"The Woman in the House Across the Street From the Girl in the Window": Strong Storyline, Shoddy Satire
"The Woman in the House Across the Street From the Girl in the Window" attempts to satirize mystery thrillers while playing to the strengths of the genre. Eren Levine '24 reviews the series, an enjoyable show that often fails to make its satirical elements clear.
An attention-grabbing title is just the tip of the iceberg with the complicated, somewhat unclear satirical murder mystery “The Woman in the House Across the Street from the Girl in the Window.” The name of this new Netflix series hints that the show may not be completely serious, because, let’s be honest, what self-respecting show would have a title that is so winding and repetitive — and 14 words long, no less? However, because the plot of the show is similar to that of the mystery thrillers which it aims to make fun of, it is rather difficult to see it as completely satirical unless you know to look for the jokes.
As someone who enjoys the genre that this show imitates, I was drawn to it without knowing about its satirical intentions, even though I suspected it may not be completely serious because of the title. Despite having a hunch that the show was supposed to be satire, however, I didn’t fully grasp all the satirical moments until after I finished watching and read more about the show. Was the satire well-done, then, or just a flop? On the one hand, shows that are very clearly satire sometimes feel so simple and obvious that they become unenjoyable. On the other hand, satire that is too difficult to recognize can hardly be seen as successful.
The plotline of a woman who is always slightly drunk, and whose life is falling apart, witnessing a murder that no one believes her about is both extremely specific and a story that has somehow been created and recreated numerous times. For this reason, I understand the appeal of poking fun at this bizarre genre. I watched “The Woman in the House Across the Street from the Girl in the Window” in one day, and was eager to discover who the murderer was and the explanation for all the complicated twists and turns in the plot, so in that sense, I would say the show was successful.
However, I believe I would have enjoyed the series just as much if it was not a satire. The recurrence of casseroles, a debilitating fear of rain, and a handyman who took years to fix a mailbox all caught my attention as out of the ordinary, but because I was not totally aware that the show was satirical, I assumed they would eventually play into the plot by showing who the murderer was. If the show was more obviously satirical, I might have more fully appreciated these moments for what they were meant to be.

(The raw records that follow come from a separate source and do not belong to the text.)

(** [for i in range(len(raw_epoches) - 1)]: the indices stop one short of the
    last raw epoch. *)
Definition decimate (raw_epoches : list raw_epoch) : res (list epoch) :=
  for_each decimate_step
           (firstn (List.length raw_epoches - 1) raw_epoches) [].

(** ** TrajectorySynthesizer and ShadowDetector: lines 172-223 *)

(** [max(1, int((end - start).total_seconds() // 5))] *)
Definition steps_of (start_ end_ : datetime) : Z :=
  Z.max 1 ((end_ - start_) / seconds 5).

(** One pass of the inner loop body: segment [i], step [j]. *)
Record sample := {
  s_i : nat;
  s_j : nat;
  s_steps : Z;
  s_epoch : epoch;         (* epoches[i] *)
  s_date : datetime        (* start + timedelta(seconds=j * 5) *)
}.

Definition segment_samples (i : nat) (e0 e1 : epoch) : list sample :=
  let steps := steps_of (edate e0) (edate e1) in
  map (fun j => {| s_i := i; s_j := j; s_steps := steps; s_epoch := e0;
                   s_date := edate e0 + seconds (Z.of_nat j * 5) |})
      (seq 0 (Z.to_nat steps)).

(** The iteration space of
    [for i in range(len(epoches) - 1): for j in range(steps):]. *)
Fixpoint samples_from (i : nat) (epoches : list epoch) : list sample :=
  match epoches with
  | e0 :: ((e1 :: _) as rest) => segment_samples i e0 e1 ++ samples_from (S i) rest
  | _ => []
  end.

Definition samples (epoches : list epoch) : list sample := samples_from 0 epoches.

(** The loop's local variables. *)
Record gen := {
  sat : list point;
  shadow_intervals : list interval;
  shadow_start : option datetime
}.

Definition gen0 : gen :=
  {| sat := []; shadow_intervals := []; shadow_start := None |}.

(** Lines 192-211: only taken when [j == 0]. *)
Definition emit_point (earth_positions : eop) (pt : vec3) (s : sample) (g : gen) : res gen :=
  if Nat.eqb (s_j s) 0 then
    ('(r, _) <- GCRF_to_ITRF pt (evelocity (s_epoch s)) (s_date s) earth_positions ;;
     _ <- topos_lookup r (s_date s) ;;
     let altitude := minus_6371 (point_distance r) in
     Ok {| sat := sat g ++ [ {| date := Datetime (s_date s);
                                location := r;
                                altitude := Some altitude |} ];
           shadow_intervals := shadow_intervals g;
           shadow_start := shadow_start g |})%res
  else Ok g.

(** Lines 215-220: the two-state eclipse tracker. *)
Definition track_shadow (in_shadow : bool) (d : datetime) (g : gen) : gen :=
  let g1 :=
    match in_shadow, shadow_start g with
    | true, None => {| sat := sat g; shadow_intervals := shadow_intervals g;
                       shadow_start := Some d |}
    | _, _ => g
    end in
  match in_shadow, shadow_start g1 with
  | false, Some s0 =>
      {| sat := sat g1;
         shadow_intervals := shadow_intervals g1 ++ [(timestamp s0, timestamp d)];
         shadow_start := None |}
  | _, _ => g1
  end.

Definition sample_body (c : curve) (earth_positions : eop) (g : gen) (s : sample) : res gen :=
  (pt <- evaluate c {| p_index := s_i s; p_j := s_j s; p_steps := s_steps s |} ;;
   g1 <- emit_point earth_positions pt s g ;;
   sun <- sun_m (s_date s) ;;
   in_shadow <- is_in_shadow sun (times_1000 pt) ;;
   Ok (track_shadow in_shadow (s_date s) g1))%res.

(** Lines 222-223: an interval still open after the loops is closed at
    [epoches[-1]['date']]. *)
Definition flush (epoches : list epoch) (g : gen) : res (list interval) :=
  match shadow_start g with
  | None => Ok (shadow_intervals g)
  | Some s0 =>
      match last_opt epoches with
      | Some e => Ok (shadow_intervals g ++ [(timestamp s0, timestamp (edate e))])
      | None => Raise "IndexError: list index out of range"
      end
  end.

(** Lines 172-223 for a given list of decimated epochs. *)
Definition synthesize (earth_positions : eop) (epoches : list epoch)
  : res (list point * list interval) :=
  (c <- CatmullRom (map elocation epoches) ;;
   g <- for_each (sample_body c earth_positions) (samples epoches) gen0 ;;
   sh <- flush epoches g ;;
   Ok (sat g, sh))%res.

(** ** DataCache: module state, durable files and the log *)

(** A JSON object of [sat_data.json]; the date is text. *)
Record jpoint := {
  jdate : string;
  jlocation : vec3;
  jaltitude : option num
}.

Record files := {
  SAT_DATA_FILE : option (written (list jpoint));
  SHADOW_FILE : option (written (list interval));
  TIMESTAMP_FILE : option (written string)
}.

Record store := {
  _sat_data_cache : option (list point);
  _shadow_intervals_cache : option (list interval);
  _updated_at_cache : option datetime;
  disk : files;
  logger : list (level * string)
}.

(** What the outside world does during one call: the outcome of the downloads
    and of the parsing (lines 146-156), of each [open(.., 'w')] and write, and
    the two readings of the clock. *)
Record world := {
  fetched : res (list raw_epoch * eop);
  io : path -> write_outcome;
  now_save : datetime;
  now_cache : datetime
}.

(** Computations over the module state that may raise; a raise keeps the
    state changes made before it. *)
Definition M (A : Type) : Type := store -> res A * store.

Definition ret {A} (a : A) : M A := fun st => (Ok a, st).

Definition bind {A B} (m : M A) (k : A -> M B) : M B :=
  fun st => match m st with
            | (Ok a, st') => k a st'
            | (Raise e, st') => (Raise e, st')
            end.

Definition lift {A} (r : res A) : M A := fun st => (r, st).

Definition try_except {A} (body : M A) (handler : exn -> M A) : M A :=
  fun st => match body st with
            | (Ok a, st') => (Ok a, st')
            | (Raise e, st') => handler e st'
            end.

Definition get : M store := fun st => (Ok st, st).

Definition log (l : level) (msg : string) : M unit :=
  fun st => (Ok tt, {| _sat_data_cache := _sat_data_cache st;
                       _shadow_intervals_cache := _shadow_intervals_cache st;
                       _updated_at_cache := _updated_at_cache st;
                       disk := disk st;
                       logger := logger st ++ [(l, msg)] |}).

Definition set_disk (d : files) : M unit :=
  fun st => (Ok tt, {| _sat_data_cache := _sat_data_cache st;
                       _shadow_intervals_cache := _shadow_intervals_cache st;
                       _updated_at_cache := _updated_at_cache st;
                       disk := d;
                       logger := logger st |}).

Definition set_cache (s : list point) (sh : list interval) (u : datetime) : M unit :=
  fun st => (Ok tt, {| _sat_data_cache := Some s;
                       _shadow_intervals_cache := Some sh;
                       _updated_at_cache := Some u;
                       disk := disk st;
                       logger := logger st |}).

Declare Scope m_scope.
Delimit Scope m_scope with M.
Notation "x <- c ;; k" := (bind c (fun x => k))
  (at level 61, c at next level, right associativity) : m_scope.
Notation "' p <- c ;; k" := (bind c (fun p => k))
  (at level 61, p pattern, c at next level, right associativity) : m_scope.
Notation "c ;; k" := (bind c (fun _ => k))
  (at level 61, right associativity) : m_scope.

(** *** [save_data] *)

Definition write_file {A} (o : write_outcome) (old : option (written A)) (new : A)
  : res unit * option (written A) :=
  match o with
  | Written => (Ok tt, Some (Complete new))
  | OpenFails e => (Raise e, old)
  | WriteFails e => (Raise e, Some Partial)
  end.

(** [json.dump(.., default=_json_datetime_serialize)] on one point: a
    datetime goes through [isoformat], a string is written as it is. *)
Definition _json_datetime_serialize (d : pydate) : string :=
  match d with
  | Datetime d => isoformat d
  | DateStr s => s
  end.

Definition dump_point (p : point) : jpoint :=
  {| jdate := _json_datetime_serialize (date p);
     jlocation := location p;
     jaltitude := altitude p |}.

Unconvinced by the show’s satire, I also misinterpreted several elements of the plot, such as the death of Anna’s daughter. I initially thought Anna’s character was making up the story about how her daughter died when she shared that her daughter had been killed and eaten by a cannibal while accompanying her dad to work at a prison. This gruesome story about her death felt too unrealistic to me, even though I had the faint idea that the show was not completely serious. Most parts of the show that had confused me at first later made sense and felt comedic in hindsight, but this detail did not. It was just so impossible and gruesome — far beyond the slight unconventionality of other satirical moments in the show — that I simply could not find the humor in it.
One very small detail did stand out to me, however, although I didn’t know what to make of it until I read about it after finishing the show. When Anna visits her daughter’s grave in the beginning of the show, the epitaph reads, “If love could have saved you, you would have lived forever.” This caught my attention as sweet but not something I would think to put on a gravestone. By the last episode, the epitaph said, “There is no ‘I’ in heaven,” which makes no sense and sounds quite ridiculous. I was confused as to why it had changed and wondered if there was going to be some sort of supernatural component to the show. After reading about it, though, I learned that the epitaph kept changing to be something even more absurd than the last, reinforcing the idea that this is a satire meant to make fun of the ridiculous nature of the genre. I ended up really enjoying this small detail because it felt like a simple and subtle satirical moment that contributed to the mood of the show as a whole.
Overall, I loved “The Woman in the House Across the Street from the Girl in the Window” and would definitely recommend it to anyone looking for a short, bingeable, and thrilling series. However, I would have preferred if the satirical nature of the show was slightly more apparent. While it is difficult to achieve a balance of clear but not overly obvious satire, this change would have made me appreciate the show even more.